Rainbow Six Siege
R6DB, a fan-powered online statistics website for Rainbow Six Siege players, was hacked over the weekend Ubisoft

R6DB, a fan-powered online gaming service that provides statistics for players of Ubisoft's tactical FPS Rainbow Six Siege, was hit by hackers over the weekend who wiped its databases and held the data for ransom. In a Medium post on Sunday (1 October), the company said an automated bot managed to access their databases on Saturday since it still had remote connections enabled for the database server from its development phase.

"Due to the hectical and unplanned September-migration we didn't have everything locked down yet, which led to this situation," the team said. "They left a nice ransom message, but we have no reason to believe that they kept any data. On top of that our backups are useless, since they didn't work on the Postgres codebase yet."

R6DB said they are currently working to restore as much of the data as possible. However, it warned that some data including player statistics and profiles could be permanently lost. The company noted that it does not store players' personal data.

"We don't store any personal data, so you don't have to be concerned about any privacy issues. We basically lost all our historical data though," the team wrote. "Some profiles are gone. We can re-index them when searched for, but that's a step we can't do ourselves.

"Progressions (aka historical data, aka charts) are f**ked. They'll fill up again over time, but the past is gone. PC only aliases are half-f**ked. We still have some older data, but about a months worth of aliases is lost."

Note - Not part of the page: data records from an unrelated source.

Lemma manifest_good d d' r l :
  rewritten d r l -> fits (files d) r ->
  manifest d' = Some (Stored (List.map written l)) -> files d' = files d -> good d d'.
Proof.
  intros Hl Hr Hm Hf. apply records_written in Hm as Hrec. split; [intros Hd|].
  - split; split.
    + unfold records_of. by rewrite Hm.
    + intros x. rewrite Hrec, Hf. intros (y & <- & Hy)%list_elem_of_In%in_map_iff. apply fits_norm.
      apply list_elem_of_In in Hy. destruct Hl as [|x Hx Hs].
      * apply elem_of_app in Hy as [Hy| ->%list_elem_of_singleton]; [by apply Hd|done].
      * apply replace_record_elem in Hy as [->|Hy]; [done|by apply Hd].
    + intros id x Hx Hs. rewrite Hrec. destruct Hl as [|y Hy Hu].
      * rewrite List.map_app, norm_records. by apply find_record_snoc.
      * rewrite map_replace_record, norm_records by done. rewrite replace_record_other; [done|].
        intros ->. cbn in *. congruence.
    + by rewrite Hf.
  - intros _ HS h c. rewrite Hf. apply HS.
Qed.

(** *** The capture of a file *)

(** A capture that ends with its own outcome: it was not killed, and no call on the source threw. *)
Definition whole {X} (r : result artifact_error X) : bool :=
  match r with Err killed | Err file_error => false | _ => true end.

Lemma copy_loop_spec destination d reads : forall position seen s,
  disk s = with_files <[destination := seen]> d ->
  wp (copy_loop maximumArtifactBytes destination position seen reads)
    (fun r s' => exists c, disk s' = with_files <[destination := c]> d /\ forall p c', r = Ok (p, c') -> c = c') s.
Proof.
  induction reads as [|data reads IH]; intros position seen s Hs; cbn [copy_loop].
  { apply wp_ret. exists seen. split; [done|]. by intros p c [= _ <-]. }
  destruct (take _ data) as [|b chunk]; [apply wp_ret; exists seen; split; [done|by intros p c [= _ <-]]|].
  apply wp_bind, wp_guardM; intros _; [|by exists seen]. apply wp_bind, wp_effect; [|by exists seen]. intros n.
  apply IH. cbn. rewrite Hs. unfold with_files. cbn. by rewrite lookup_insert_eq, insert_insert_eq.
Qed.

Lemma delete_insert_files d destination c :
  files d !! destination = None -> files (with_files (delete destination) (with_files <[destination := c]> d)) = files d.
Proof. intros Hn. cbn. by rewrite delete_insert_id. Qed.

(** The object of a capture, from the moment it is created. *)
Lemma partial_safe d h c : files d !! objectPath h = None -> safe d (with_files <[objectPath h := c]> d).
Proof.
  intros Hn. apply files_safe. intros k c' Hk. rewrite lookup_insert_ne; [done|]. intros E. rewrite E in Hn. congruence.
Qed.

Lemma complete_good d h c :
  files d !! objectPath h = None -> hashFile c = h -> good d (with_files <[objectPath h := c]> d).
Proof.
  intros Hn Hh. split; [by apply partial_safe|]. intros _ HS k c'. cbn. destruct (decide (h = k)) as [->|Hne].
  - rewrite lookup_insert_eq. by intros [= <-].
  - rewrite lookup_insert_ne; [apply HS|]. by intros ?%objectPath_inj.
Qed.

Definition captured (s : Process) (h : string) (r : result artifact_error string) (s' : Process) : Prop :=
  safe (disk s) (disk s') /\ (whole r = true -> good (disk s) (disk s')) /\
  forall p, r = Ok p -> p = objectPath h /\ is_Some (files (disk s') !! p).

Lemma captured_good s h r s' :
  good (disk s) (disk s') -> (forall p, r = Ok p -> p = objectPath h /\ is_Some (files (disk s') !! p)) ->
  captured s h r s'.
Proof. intros Hg Hr. split; [apply Hg|done]. Qed.
(* ===== verification/Jobs.v ===== *)
(** * Jobs ([src/jobs/manager.ts], [src/state/store.ts], [src/process/identity.ts])

    The records of jobs in the state directory, the child processes that run them, and what happens
    between the two: starting, the events of a child, cancelling, reading the streams, waiting,
    pruning, and the recovery of a new process from the records the last one left.  A handler of an
    event of a child keeps its own copy of the record, as the closure in the code does.  The
    theorems: a job is recorded as completed only if its child ended with code 0 or was found gone;
    the values of secrets never reach the records; the streams hold what the child wrote, in order;
    recovery adopts whatever process has the number of the old one; waiting ends; pruning removes
    only the oldest jobs that have ended. *)

From S2P Require Import Prelude Bytes Json Platform Base64 Errors Config Secrets.

#[global] Open Scope Z_scope.

(** ** Data *)

(** Source: src/state/store.ts:32-40 (JobStatus) *)
Inductive JobStatus := pending | running | adopted | completed | failed | cancelled | detached | lost.

#[global] Instance JobStatus_eq_dec : EqDecision JobStatus.
Proof. solve_decision. Defined.

Definition status_name (s : JobStatus) : string :=
  match s with
  | pending => "pending" | running => "running" | adopted => "adopted" | completed => "completed"
  | failed => "failed" | cancelled => "cancelled" | detached => "detached" | lost => "lost"
  end.

Inductive stream := stdout | stderr.

#[global] Instance stream_eq_dec : EqDecision stream.
Proof. solve_decision. Defined.

(** Source: src/state/store.ts:42-49 (StreamState) *)
Record StreamState := {
  stdoutPath : string;
  stderrPath : string;
  stdoutOffset : Z;
  stderrOffset : Z;
  stdoutClosed : bool;
  stderrClosed : bool
}.

(** Source: src/state/store.ts:51-57 (ProcessIdentityRecord) *)
Record ProcessIdentity := {
  id_pid : Z;
  processStartTime : string;
  executablePath : string;
  id_pgid : Z;
  bootId : string
}.

(** [exitCode] and [signal] are absent, [null] or a value; [ptySessionId] and [metadata] are never set.
    Source: src/state/store.ts:59-81 (JobRecord) *)
Record JobRecord := {
  jobId : string;
  requestId : string;
  operation : string;
  status : JobStatus;
  pid : option Z;
  exitCode : option (option Z);
  signal : option (option string);
  createdAt : string;
  startedAt : option string;
  completedAt : option string;
  cwd : string;
  argv : list string;
  shell_ : option string;
  script : option string;
  env : list persisted_entry;
  is_detached : bool;
  pgid : option Z;
  identity : option ProcessIdentity;
  streams : StreamState
}.

(** The payloads; [environment] and [env] are what the request holds.
    Source: src/jobs/manager.ts:34-40 (ExecPayload) *)
Record ExecPayload := {
  x_argv : option (list string);
  x_cwd : option string;
  x_environment : json;
  x_env : option (props json);
  x_detached : option bool
}.

(** Source: src/jobs/manager.ts:42-50 (ShellPayload) *)
Record ShellPayload := {
  s_shell : option string;
  s_command : option string;
  s_script : option string;
  s_cwd : option string;
  s_environment : json;
  s_env : option (props json);
  s_detached : option bool
}.

(** Source: src/jobs/manager.ts:62-67 (JobStreamReadPayload) *)
Record JobStreamReadPayload := { r_jobId : string; r_stream : stream; r_offset : option Z; r_limit : option Z }.

(** A page of a stream.
    Source: src/jobs/manager.ts:334-339 (JobManager.readStream) *)
Record Page := { p_data : string; p_offset : Z; p_eof : bool }.

(** The exceptions, by where they are thrown. *)
Inductive job_error :=
| no_argv | no_command | secret_failed (e : secret_error) | job_not_found (id : string) | job_disappeared
| wait_timeout | spawn_failed | store_unavailable | corrupt_record | file_error.

#[global] Instance job_error_eq_dec : EqDecision job_error.
Proof. solve_decision. Defined.

(** What the host answers while a step runs: the boot identifier, [/proc/<pid>/stat], the link
    [/proc/<pid>/exe], [ps -o pgid=], and whether a signal can be sent to a process or, for a
    negative number, to a group; [None] where the call throws. *)
Record Host := {
  boot_id : option string;
  proc_stat : Z -> option string;
  proc_exe : Z -> option string;
  ps_pgid : Z -> option string;
  kill : Z -> string -> bool
}.

(** What [spawn] does: it throws, or gives a child, without a number when the program cannot run. *)
Inductive spawning := cannot_spawn | child (pid : option Z).

(** A process that was started, with the environment it was given. *)
Record Spawned := { sp_jobId : string; sp_argv : list string; sp_cwd : string; sp_env : props string; sp_detached : bool }.

(** What a save of a record comes to: the file is written; it is not; or it is, and the directory
    cannot be synchronized. *)
Inductive saving := written | unwritten | unsynced.
(** C18: Replacing a file is confined and atomic.  In any file system, whatever the request, wherever the
    process is killed and however much of a file a full disk takes: either nothing changes, or the root is
    a directory and every change is strictly below it: directories on the way to the target that were
    missing and asked for, the target, which then has the whole of the new content, and the temporary file,
    which is left behind only by a kill. *)
Theorem replace_confined (uuid : string) (torn : nat) (payload : FileReplacePayload) (s : Process) :
  well_formed (fs s) ->
  let (res, s') := replace here umask now full uuid torn payload s in
  fs s' = fs s \/
  exists rt R rel m, assertSafePath here (root payload) = Ok rt /\ locate (fs s) false rt = Found R (IDir m) /\
    target_under here rt payload = Ok (rt ++ rel) /\
    forall x, fs s' !! x <> fs s !! x -> exists y, x = R ++ y /\
      ((exists k, (0 < k < length rel)%nat /\ y = take k rel /\ createParents payload = Some true /\ fs s !! x = None /\
          exists m, fs s' !! x = Some (IDir m)) \/
       (y = rel /\ exists m, fs s' !! x = Some (IFile (decodeData (data payload) (data_encoding payload)) m)) \/
       (y = removelast rel ++ [temporary_name (default ""%string (last rel)) uuid] /\
          (res = Err killed \/ fs s' !! x = None))).
Proof using.
  intros Hw. pose proof (replace_spec uuid torn payload s Hw) as H. unfold wp in H.
  destruct (replace _ _ _ _ _ _ _ s) as [res s']. destruct H as [[H _]|(R & rel & [(rt & m & ? & ? & ? & ?) Hc _])]; [by left|].
  right. by exists rt, R, rel, m.
Qed.

(** C19: A replacement that is reported happened, under the conditions that were asked: the target is a file
    with exactly the new content, whose digest is returned; before, it was a file with the expected digest,
    if one was given, and no file, if that was asked. *)
Theorem replace_outcome (uuid : string) (torn : nat) (payload : FileReplacePayload) (s s' : Process) (x : Replaced) :
  well_formed (fs s) -> replace here umask now full uuid torn payload s = (Ok x, s') ->
  let b := decodeData (data payload) (data_encoding payload) in
  exists rt R rel m, assertSafePath here (root payload) = Ok rt /\ locate (fs s) false rt = Found R (IDir m) /\ rel <> [] /\
    target_under here rt payload = Ok (rt ++ rel) /\
    (exists m, fs s' !! (R ++ rel) = Some (IFile b m)) /\ rp_sha256 x = hash b /\
    (forall h, given (expectedSha256 payload) = Some h -> exists c m, fs s !! (R ++ rel) = Some (IFile c m) /\ hash c = h) /\
    (expectedAbsent payload = true -> forall c m, fs s !! (R ++ rel) <> Some (IFile c m)).
Proof using.
  intros Hw E. pose proof (replace_spec uuid torn payload s Hw) as H. unfold wp in H. rewrite E in H.
  destruct H as [[_ H]|(R & rel & [(rt & m & ? & ? & ? & ?) _ Hok])]; [by destruct (H x)|].
  destruct (Hok x eq_refl) as (? & ? & ? & ?). by exists rt, R, rel, m.
Qed.
End Confined.

(** ** Listings *)

Section Listing.
Context {Dir : Directory} (t : tree) (recursive : bool) (maxDepth maxEntries : Z).
Abbreviation listing := (list Entry * bool)%type.

Lemma child_of_Some q kv name i : child_of q kv = Some (name, i) <-> kv = (q ++ [name], i).
Proof using.
  unfold child_of. destruct kv as [p j]. cbn. destruct (last p) as [n|] eqn:E.
  - case_bool_decide as Hp.
    + subst p. split; [by intros [= <- <-]|]. intros [= H ->]. by apply app_inj_tail in H as [_ ->].
    + split; [done|]. intros [= -> ->]. rewrite last_snoc in E. congruence.
  - split; [done|]. intros [= -> ->]. by rewrite last_snoc in E.
Qed.

Lemma readdir_children q name i : (name, i) ∈ readdir (children t q) <-> t !! (q ++ [name]) = Some i.
Proof using.
  rewrite readdir_entries, elem_of_map_to_list. unfold children. rewrite <- elem_of_list_to_map.
  - rewrite list_elem_of_omap. setoid_rewrite child_of_Some. split.
    + intros (kv & Hin & ->). by apply elem_of_map_to_list.
    + intros H. exists (q ++ [name], i). split; [by apply elem_of_map_to_list|done].
  - pose proof (NoDup_fst_map_to_list t) as Hnd. induction (map_to_list t) as [|kv l IH]; cbn; [constructor|].
    apply NoDup_cons in Hnd as [Hnew Hnd]. specialize (IH Hnd). destruct (child_of q kv) as [[n j]|] eqn:E; [|done].
    apply child_of_Some in E as ->. cbn. constructor; [|done]. intros Hin. apply Hnew.
    apply list_elem_of_fmap in Hin as ([n' j'] & -> & Hin). apply list_elem_of_omap in Hin as (kv & Hin & E).
    apply child_of_Some in E as ->. apply list_elem_of_fmap. by exists (q ++ [n'], j').
Qed.

Lemma depth_bound p i : t !! p = Some i -> (length p <= depth_of t)%nat.
Proof using.
  intros H. unfold depth_of. pose proof (list_max_le (List.map (fun kv => length (fst kv)) (map_to_list t))
    (list_max (List.map (fun kv => length (fst kv)) (map_to_list t)))) as [Hle _]. specialize (Hle ltac:(lia)).
  rewrite List.Forall_forall in Hle. apply Hle. apply in_map_iff. exists (p, i). split; [done|].
  apply list_elem_of_In. by apply elem_of_map_to_list.
Qed.

(** What a part of the walk does to a listing: it keeps what is there, stays within the bound, adds only
    what exists, and, unless the listing is truncated, all that has [wanted]. *)
Record extends (real wanted : Entry -> Prop) (acc res : listing) : Prop := {
  ex_keeps : exists l, fst res = fst acc ++ l /\ Forall real l;
  ex_flag : snd res = false -> snd acc = false;
  ex_bound : Z.of_nat (length (fst acc)) <= maxEntries -> Z.of_nat (length (fst res)) <= maxEntries;
  ex_all : snd res = false -> forall e, wanted e -> e ∈ fst res
}.

Lemma listing_stop real wanted (acc : listing) : extends real wanted acc (fst acc, true).
Proof using. split; [|done..]. exists []. by rewrite app_nil_r. Qed.

Lemma listing_trans real w1 w2 a b c : extends real w1 a b -> extends real w2 b c ->
  extends real (fun e => w1 e \/ w2 e) a c.
Proof using.
  intros [(l1 & H1 & HF1) Hf1 Hb1 Ha1] [(l2 & H2 & HF2) Hf2 Hb2 Ha2]. split; [|auto..|].
  - exists (l1 ++ l2). rewrite H2, H1, app_assoc. split; [done|]. by apply Forall_app.
  - intros Hc e [He|He]; [|by apply Ha2]. rewrite H2. apply elem_of_app. left. by apply Ha1, He; apply Hf2.
Qed.

Lemma listing_weaken real w w' acc res : extends real w acc res -> (forall e, w' e -> w e) -> extends real w' acc res.
Proof using. intros [? ? ? Ha] H. split; auto. Qed.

The team said they are currently working on getting a new server up and running. However, it is still unclear if hackers only accessed the databases or the firm's entire server. As a precaution, they decided to wipe and reinstall the entire system.

The company is still working to restore player data and estimates the process will be completed by Monday. As of Sunday afternoon, the team said, "PC restore is done, PS4 at 25%".

At the time of writing, the website is online and features an update message: "Most data is recovered. Updates are still running."

The attack came just days after R6DB celebrates its one year anniversary on 28 September. The company said it recently crossed the 1 million active user mark and had over 1.18 million total accounts as of 27 September.